**Problem details:** All entries that follow are to be printed exactly as written.

[[ Material shown open ]]

Lemma ProcessMeasurements_wp m h :
  store m !! i = Some t -> no_command (kind t) -> wp (IMasterTask.ProcessMeasurements i h objects) m (answered i t objects m).
Proof.
  intros Hi Hk. unfold IMasterTask.ProcessMeasurements. rewrite wp_bind. eapply wp_task; [exact Hi|]. rewrite wp_bind.
  apply (wp_update_task i t); [done|apply set_kind_moved; by destruct (kind t)|]. intros m1 Q1 C1 E1 S1 T1. rewrite wp_bind, wp_lift.
  destruct (ProcessMeasurements_spec objects Hb) as (hs & result & _ & ->). eexists. split; [done|]. rewrite wp_bind.
  apply wp_told_all; [apply Forall_map, Forall_forall; done|]. intros m2 Q2 E2. rewrite wp_ret. apply answered_quiet; [done|quietly|done].
Qed.

Lemma Poll_ProcessResponse_wp m h :
  store m !! i = Some t -> no_command (kind t) -> wp (IMasterTask.Poll_ProcessResponse i h objects) m (answered i t objects m).
Proof.
  intros Hi Hk. unfold IMasterTask.Poll_ProcessResponse. rewrite wp_bind. eapply wp_task; [exact Hi|].
  destruct (FIR _), (_ <? _); first [by apply answered_ret|by apply ProcessMeasurements_wp].
Qed.

Lemma OnResponseDelayMeas_wp m start delay h :
  store m !! i = Some t -> kind t = SerialTimeSyncTask delay start -> wp (IMasterTask.OnResponseDelayMeas i start h objects) m (answered i t objects m).
Proof.
  intros Hi Hk. assert (Hn : no_command (kind t)) by (by rewrite Hk). unfold IMasterTask.OnResponseDelayMeas.
  destruct (IMasterTask.ValidateSingleResponse h); [|by apply answered_ret]. rewrite wp_bind, wp_lift.
  destruct (TimeSync_parsed objects Hb) as [[handler result] ->]. eexists. split; [done|]. cbv beta iota. destruct (decide (result = OK)); [|by apply answered_ret].
  destruct (TimeSyncHandler.GetTimeDelay handler) as [turnaround|]; [|by apply answered_ret]. rewrite wp_bind. eapply wp_task; [exact Hi|].
  rewrite wp_bind. apply wp_ask_outside. intros m1 Q1 C1 S1 E1. rewrite wp_bind.
  apply (wp_update_task i t); [by rewrite S1|apply set_kind_moved; by rewrite Hk|]. intros m2 Q2 C2 E2 S2 T2. rewrite wp_ret.
  apply answered_quiet; [done|quietly|done].
Qed.

Lemma OnResponseRecordCurrentTime_wp m start state h :
  store m !! i = Some t -> kind t = LANTimeSyncTask state start -> wp (IMasterTask.OnResponseRecordCurrentTime i start h objects) m (answered i t objects m).
Proof.
  intros Hi Hk. assert (Hn : no_command (kind t)) by (by rewrite Hk). unfold IMasterTask.OnResponseRecordCurrentTime.
  destruct (negb _); [by apply answered_ret|]. rewrite wp_bind.
  apply (wp_update_task i t); [done|apply set_kind_moved; by rewrite Hk|]. intros m2 Q2 C2 E2 S2 T2. rewrite wp_ret.
  apply answered_quiet; [done|quietly|done].
Qed.

Lemma Restart_ProcessResponse_wp m func cb handling h :
  store m !! i = Some t -> kind t = RestartOperationTask func cb handling ->
  wp (IMasterTask.Restart_ProcessResponse i func cb handling h objects) m (answered i t objects m).
Proof.
  intros Hi Hk. assert (Hn : no_command (kind t)) by (by rewrite Hk). unfold IMasterTask.Restart_ProcessResponse.
  destruct (negb _); [by apply answered_ret|]. rewrite wp_bind, wp_lift. destruct (Restart_parsed objects handling Hb) as [[handling' result] ->].
  eexists. split; [done|]. rewrite wp_bind. apply (wp_update_task i t); [done|apply set_kind_moved; by rewrite Hk|]. intros m2 Q2 C2 E2 S2 T2. rewrite wp_ret.
  apply answered_quiet; [done|quietly|done].
Qed.

Lemma Command_ProcessResponse_wp m codes cb set mode :
  store m !! i = Some t -> kind t = CommandTask codes cb set mode ->
  wp (IMasterTask.Command_ProcessResponse i codes cb set mode objects) m (answered i t objects m).
Proof.
  intros Hi Hk. unfold IMasterTask.Command_ProcessResponse.
  assert (Hgo : forall set' r, Forall2 same_points set set' -> r <> OK_CONTINUE ->
    (r = OK_REPEAT -> codes <> [] /\ CommandSetOps.ProcessSelectResponse set objects = Some (set', SELECT_OK)) ->
    wp (_ ← update_task i (set_kind (CommandTask codes cb set' mode)); mret r) m (answered i t objects m)).
  { intros set' r Hs Hc Hr. rewrite wp_bind. apply (wp_update_task i t); [done|apply set_kind_moved; by rewrite Hk|]. intros m2 Q2 C2 E2 S2 T2. rewrite wp_ret.
    split; [quietly|]. eexists. split; [exact T2|]. by rewrite Hk. }
  destruct codes as [|fc codes]; rewrite wp_bind, wp_lift.
  - destruct (Operate_processed set objects Hb Hl) as (set' & r & hs & -> & Hr). eexists. split; [done|]. apply Hgo.
    + eapply responded_points; [exact visit_operate_same|exact Hr].
    + by destruct (decide _).
    + by destruct (decide _).
  - destruct (ProcessSelectResponse_spec set objects Hb Hl) as (set' & r & hs & r0 & He & _ & Hr & _). rewrite He. eexists. split; [done|]. apply Hgo.
    + eapply responded_points; [exact visit_select_same|exact Hr].
    + by destruct r.
    + intros Hres. split; [done|]. by destruct r.
Qed.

[[ Material shown closed ]]

**Expected answer:**
Lemma ProcessMeasurements_wp m h :
  store m !! i = Some t -> no_command (kind t) -> wp (IMasterTask.ProcessMeasurements i h objects) m (answered i t objects m).
Proof.
  intros Hi Hk. unfold IMasterTask.ProcessMeasurements. rewrite wp_bind. eapply wp_task; [exact Hi|]. rewrite wp_bind.
  apply (wp_update_task i t); [done|apply set_kind_moved; by destruct (kind t)|]. intros m1 Q1 C1 E1 S1 T1. rewrite wp_bind, wp_lift.
  destruct (ProcessMeasurements_spec objects Hb) as (hs & result & _ & ->). eexists. split; [done|]. rewrite wp_bind.
  apply wp_told_all; [apply Forall_map, Forall_forall; done|]. intros m2 Q2 E2. rewrite wp_ret. apply answered_quiet; [done|quietly|done].
Qed.

Lemma Poll_ProcessResponse_wp m h :
  store m !! i = Some t -> no_command (kind t) -> wp (IMasterTask.Poll_ProcessResponse i h objects) m (answered i t objects m).
Proof.
  intros Hi Hk. unfold IMasterTask.Poll_ProcessResponse. rewrite wp_bind. eapply wp_task; [exact Hi|].
  destruct (FIR _), (_ <? _); first [by apply answered_ret|by apply ProcessMeasurements_wp].
Qed.

Lemma OnResponseDelayMeas_wp m start delay h :
  store m !! i = Some t -> kind t = SerialTimeSyncTask delay start -> wp (IMasterTask.OnResponseDelayMeas i start h objects) m (answered i t objects m).
Proof.
  intros Hi Hk. assert (Hn : no_command (kind t)) by (by rewrite Hk). unfold IMasterTask.OnResponseDelayMeas.
  destruct (IMasterTask.ValidateSingleResponse h); [|by apply answered_ret]. rewrite wp_bind, wp_lift.
  destruct (TimeSync_parsed objects Hb) as [[handler result] ->]. eexists. split; [done|]. cbv beta iota. destruct (decide (result = OK)); [|by apply answered_ret].
  destruct (TimeSyncHandler.GetTimeDelay handler) as [turnaround|]; [|by apply answered_ret]. rewrite wp_bind. eapply wp_task; [exact Hi|].
  rewrite wp_bind. apply wp_ask_outside. intros m1 Q1 C1 S1 E1. rewrite wp_bind.
  apply (wp_update_task i t); [by rewrite S1|apply set_kind_moved; by rewrite Hk|]. intros m2 Q2 C2 E2 S2 T2. rewrite wp_ret.
  apply answered_quiet; [done|quietly|done].
Qed.

Lemma OnResponseRecordCurrentTime_wp m start state h :
  store m !! i = Some t -> kind t = LANTimeSyncTask state start -> wp (IMasterTask.OnResponseRecordCurrentTime i start h objects) m (answered i t objects m).
Proof.
  intros Hi Hk. assert (Hn : no_command (kind t)) by (by rewrite Hk). unfold IMasterTask.OnResponseRecordCurrentTime.
  destruct (negb _); [by apply answered_ret|]. rewrite wp_bind.
  apply (wp_update_task i t); [done|apply set_kind_moved; by rewrite Hk|]. intros m2 Q2 C2 E2 S2 T2. rewrite wp_ret.
  apply answered_quiet; [done|quietly|done].
Qed.

Lemma Restart_ProcessResponse_wp m func cb handling h :
  store m !! i = Some t -> kind t = RestartOperationTask func cb handling ->
  wp (IMasterTask.Restart_ProcessResponse i func cb handling h objects) m (answered i t objects m).
Proof.
  intros Hi Hk. assert (Hn : no_command (kind t)) by (by rewrite Hk). unfold IMasterTask.Restart_ProcessResponse.
  destruct (negb _); [by apply answered_ret|]. rewrite wp_bind, wp_lift. destruct (Restart_parsed objects handling Hb) as [[handling' result] ->].
  eexists. split; [done|]. rewrite wp_bind. apply (wp_update_task i t); [done|apply set_kind_moved; by rewrite Hk|]. intros m2 Q2 C2 E2 S2 T2. rewrite wp_ret.
  apply answered_quiet; [done|quietly|done].
Qed.

Lemma Command_ProcessResponse_wp m codes cb set mode :
  store m !! i = Some t -> kind t = CommandTask codes cb set mode ->
  wp (IMasterTask.Command_ProcessResponse i codes cb set mode objects) m (answered i t objects m).
Proof.
  intros Hi Hk. unfold IMasterTask.Command_ProcessResponse.
  assert (Hgo : forall set' r, Forall2 same_points set set' -> r <> OK_CONTINUE ->
    (r = OK_REPEAT -> codes <> [] /\ CommandSetOps.ProcessSelectResponse set objects = Some (set', SELECT_OK)) ->
    wp (_ ← update_task i (set_kind (CommandTask codes cb set' mode)); mret r) m (answered i t objects m)).
  { intros set' r Hs Hc Hr. rewrite wp_bind. apply (wp_update_task i t); [done|apply set_kind_moved; by rewrite Hk|]. intros m2 Q2 C2 E2 S2 T2. rewrite wp_ret.
    split; [quietly|]. eexists. split; [exact T2|]. by rewrite Hk. }
  destruct codes as [|fc codes]; rewrite wp_bind, wp_lift.
  - destruct (Operate_processed set objects Hb Hl) as (set' & r & hs & -> & Hr). eexists. split; [done|]. apply Hgo.
    + eapply responded_points; [exact visit_operate_same|exact Hr].
    + by destruct (decide _).
    + by destruct (decide _).
  - destruct (ProcessSelectResponse_spec set objects Hb Hl) as (set' & r & hs & r0 & He & _ & Hr & _). rewrite He. eexists. split; [done|]. apply Hgo.
    + eapply responded_points; [exact visit_select_same|exact Hr].
    + by destruct r.
    + intros Hres. split; [done|]. by destruct r.
Qed.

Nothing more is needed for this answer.